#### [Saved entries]
(** [int(c)] for a one-character string. *)
Definition int_of_char (c : ascii) : result Z :=
  let n := Z.of_nat (nat_of_ascii c) in
  if (48 <=? n) && (n <=? 57) then Ok (n - 48) else Raise ValueError.

(** [[int(b) for b in s]] *)
Fixpoint ints_of_string (s : string) : result (list Z) :=
  match s with
  | EmptyString => Ok []
  | String c s' =>
      d <- int_of_char c ;;
      ds <- ints_of_string s' ;;
      Ok (d :: ds)
  end.

(** [range(n)] and [range(a, b)] *)
Definition range (n : Z) : list Z := map Z.of_nat (seq 0 (Z.to_nat n)).

Definition range_from (a b : Z) : list Z :=
  map (fun k => a + Z.of_nat k) (seq 0 (Z.to_nat (b - a))).

(* ================================================================= *)
(** * Parameter derivation *)

Section Program.

Context {hashlib : Hashlib} {numpy : NumPy}.

Definition bytes_to_complex (byte_list : list byte) : result cnum :=
  let int_val := int_from_bytes_big byte_list in
  normalized <- py_int_truediv int_val (2 ^ 64 - 1) ;;
  let real := sub (mul normalized (literal 4 1)) (literal 2 1) in
  q <- py_int_truediv (Z.land int_val 0xFFFF) (2 ^ 16 - 1) ;;
  let imag := sub (mul q (literal 4 1)) (literal 2 1) in
  Ok (PyComplex real imag).

Definition generate_parameters (password : string)
    : result (cnum * cnum * cnum) :=
  let h256 := sha256 (encode password) in
  let h512 := sha512 (encode password) in
  alpha <- bytes_to_complex (slice 0 8 h256) ;;
  beta <- bytes_to_complex (slice 16 24 h512) ;;
  gamma <- bytes_to_complex (slice_from 24 h256) ;;
  Ok (alpha, beta, gamma).

(* ================================================================= *)
(** * One map step *)

Definition default_max_mag : float := literal 100 1.

(** What one call of [fractal_function] sees of [errno]: whether it holds
    [ERANGE] when [abs] is entered in the input clamp (line 56), in the
    [try] block (line 62) and in the output clamp (line 66). *)
Record errno_view : Set := {
  erange_in : bool;
  erange_try : bool;
  erange_out : bool
}.

(** [if abs(z) > max_mag: z = z / abs(z) * max_mag].  The second [abs(z)]
    is evaluated only after the first has returned a value above
    [max_mag]: [z] has then two finite parts or an infinite one, and the
    call returns that value again, whatever [errno] holds. *)
Definition clamp (erange : bool) (z : cnum) (max_mag : float) : result cnum :=
  a <- c_abs erange z ;;
  if ltb max_mag a then
    q <- c_div z (modulus_operand z a) ;;
    Ok (c_mul q (of_float max_mag))
  else Ok z.

Definition two_pi : float := mul (of_Z 2) np_pi.

(** The body of the [try] block. *)
Definition map_body (erange : bool) (z alpha beta gamma : cnum)
    : result cnum :=
  zr <- py_float_mod (real z) two_pi ;;
  zi <- py_float_mod (imag z) two_pi ;;
  let z_safe := PyComplex zr zi in
  let w := c_add z_safe alpha in
  term1 <- np_complex (np_sin (real w, imag w)) ;;
  let h := c_mul (of_float (literal 5 10)) z_safe in
  c <- np_complex (np_cos (real h, imag h)) ;;
  let term2 := c_mul beta c in
  a <- c_abs erange z_safe ;;
  e <- np_exp (neg a) ;;
  let term3 := c_mul (c_mul gamma z_safe) (of_float64 e) in
  Ok (c_add (c_add term1 term2) term3).

Definition fractal_function (errno : errno_view)
    (z alpha beta gamma : cnum) (max_mag : float) : result cnum :=
  z <- clamp (erange_in errno) z max_mag ;;
  result <- try_except (map_body (erange_try errno) z alpha beta gamma)
              overflow_or_fpe (Ok (PyComplex (of_Z 0) (of_Z 0))) ;;
  clamp (erange_out errno) result max_mag.

(* ================================================================= *)
(** * The keystream generator *)

(** What [print] writes. *)
Inductive line : Set :=
| Generating (length : Z)
| Generated (i length : Z) (elapsed : float).

(** The part of the process state the generator touches: the clock read by
    [time.time()], the standard output, and [errno].  [errno] is written by
    the library calls between two calls of [abs], which the model does not
    follow: the world gives, for every call of [fractal_function] made in
    the process, what that call sees of it ([errno_seen k] for the call
    that [k] calls precede). *)
Record world : Type := {
  clock : nat -> float;
  clock_reads : nat;
  stdout : list line;
  errno_seen : nat -> errno_view;
  map_calls : nat
}.

Definition IO (A : Type) : Type := world -> result A * world.

Definition io_ret {A} (a : A) : IO A := fun w => (Ok a, w).

Definition io_lift {A} (r : result A) : IO A := fun w => (r, w).

Definition io_bind {A B} (m : IO A) (k : A -> IO B) : IO B :=
  fun w =>
    match m w with
    | (Ok a, w') => k a w'
    | (Raise e, w') => (Raise e, w')
    end.

Notation "x <~ m ;; k" := (io_bind m (fun x => k))
  (at level 61, m at next level, right associativity) : py_scope.

Definition time_time : IO float :=
  fun w => (Ok (clock w (clock_reads w)),
            {| clock := clock w; clock_reads := S (clock_reads w);
               stdout := stdout w;
               errno_seen := errno_seen w; map_calls := map_calls w |}).

Definition print (l : line) : IO unit :=
  fun w => (Ok tt,
            {| clock := clock w; clock_reads := clock_reads w;
               stdout := stdout w ++ [l];
               errno_seen := errno_seen w; map_calls := map_calls w |}).

(** What the next call of [fractal_function] sees of [errno]. *)
Definition observe_errno : IO errno_view :=
  fun w => (Ok (errno_seen w (map_calls w)),
            {| clock := clock w; clock_reads := clock_reads w;
               stdout := stdout w;
               errno_seen := errno_seen w; map_calls := S (map_calls w) |}).

(** [for i in xs: s = body(i, s)] *)
Fixpoint for_each {S} (xs : list Z) (body : Z -> S -> IO S) (s : S) : IO S :=
  match xs with
  | [] => io_ret s
  | i :: xs' => s' <~ body i s ;; for_each xs' body s'
  end.

(** Lines 81-85: the byte read off the state. *)
Definition extract_byte (z : cnum) : result Z :=
  let a_re := fabs (real z) in
  n_re <- py_int_of_float a_re ;;
  f_re <- py_float_of_int n_re ;;
  let re_frac := sub a_re f_re in
  let a_im := fabs (imag z) in
  n_im <- py_int_of_float a_im ;;
  f_im <- py_float_of_int n_im ;;
  let im_frac := sub a_im f_im in
  k <- py_float_of_int (2 ^ 20) ;;
  r <- py_int_of_float (mul re_frac k) ;;
  let re_int := Z.land r 0xFFFFFF in
  k <- py_float_of_int (2 ^ 20) ;;
  i <- py_int_of_float (mul im_frac k) ;;
  let im_int := Z.land i 0xFFFFFF in
  Ok (Z.land (Z.lxor re_int im_int) 0xFF).

(** The loop body, lines 77-86, on the pair of the state and the list. *)
Definition keystream_step (alpha beta gamma : cnum) (start_time : float)
    (length i : Z) (s : cnum * list Z) : IO (cnum * list Z) :=
  _ <~ (if i mod 5000 =? 0 then
          now <~ time_time ;;
          print (Generated i length (sub now start_time))
        else io_ret tt) ;;
  errno <~ observe_errno ;;
  z <~ io_lift (fractal_function errno (fst s) alpha beta gamma
                  default_max_mag) ;;
  byte_val <~ io_lift (extract_byte z) ;;
  io_ret (z, snd s ++ [byte_val]).

Definition default_seed : cnum := PyComplex (literal 5 10) (literal 3 10).

Definition generate_keystream (password : string) (length : Z) (seed : cnum)
    : IO (list Z) :=
  p <~ io_lift (generate_parameters password) ;;
  let '(alpha, beta, gamma) := p in
  _ <~ print (Generating length) ;;
  start_time <~ time_time ;;
  s <~ for_each (range length)
         (keystream_step alpha beta gamma start_time length) (seed, []) ;;
  io_ret (snd s).

(* ================================================================= *)
(** * The randomness analyzer *)

Record report : Set := {
  frequency_test : bool;
  runs_test : bool;
  autocorrelation : bool
}.

(** [[int(b) for b in bin(byte)[2:].zfill(8)]] *)
Definition byte_bits (byte : Z) : result (list Z) :=
  ints_of_string (zfill 8 (str_from 2 (bin byte))).

(** Lines 101-103 *)
Fixpoint expand_bits (keystream : list Z) (bits : list Z) : result (list Z) :=
  match keystream with
  | [] => Ok bits
  | byte :: rest =>
      bs <- byte_bits byte ;;
      expand_bits rest (bits ++ bs)
  end.

Definition sum (l : list Z) : Z := fold_left Z.add l 0.

Definition len {A} (l : list A) : Z := Z.of_nat (List.length l).

(** Lines 107-110 *)
Definition count_runs (bits : list Z) : Z :=
  fold_left
    (fun runs i =>
       if nth (Z.to_nat i) bits 0 =? nth (Z.to_nat (i - 1)) bits 0
       then runs else runs + 1)
    (range_from 1 (len bits)) 1.

(** [c * n / 2] for a float literal [c] and an [int] [n] *)
Definition runs_bound (c : float) (n : Z) : result float :=
  x <- py_float_of_int n ;;
  two <- py_float_of_int 2 ;;
  Ok (div (mul c x) two).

#### [Task to carry out]
Return only the lines above that run from the opening line through the line containing "Ok (PyComplex real imag).", exactly as written.

#### [Reply]
(** [int(c)] for a one-character string. *)
Definition int_of_char (c : ascii) : result Z :=
  let n := Z.of_nat (nat_of_ascii c) in
  if (48 <=? n) && (n <=? 57) then Ok (n - 48) else Raise ValueError.

(** [[int(b) for b in s]] *)
Fixpoint ints_of_string (s : string) : result (list Z) :=
  match s with
  | EmptyString => Ok []
  | String c s' =>
      d <- int_of_char c ;;
      ds <- ints_of_string s' ;;
      Ok (d :: ds)
  end.

(** [range(n)] and [range(a, b)] *)
Definition range (n : Z) : list Z := map Z.of_nat (seq 0 (Z.to_nat n)).

Definition range_from (a b : Z) : list Z :=
  map (fun k => a + Z.of_nat k) (seq 0 (Z.to_nat (b - a))).

(* ================================================================= *)
(** * Parameter derivation *)

Section Program.

Context {hashlib : Hashlib} {numpy : NumPy}.

Definition bytes_to_complex (byte_list : list byte) : result cnum :=
  let int_val := int_from_bytes_big byte_list in
  normalized <- py_int_truediv int_val (2 ^ 64 - 1) ;;
  let real := sub (mul normalized (literal 4 1)) (literal 2 1) in
  q <- py_int_truediv (Z.land int_val 0xFFFF) (2 ^ 16 - 1) ;;
  let imag := sub (mul q (literal 4 1)) (literal 2 1) in
  Ok (PyComplex real imag).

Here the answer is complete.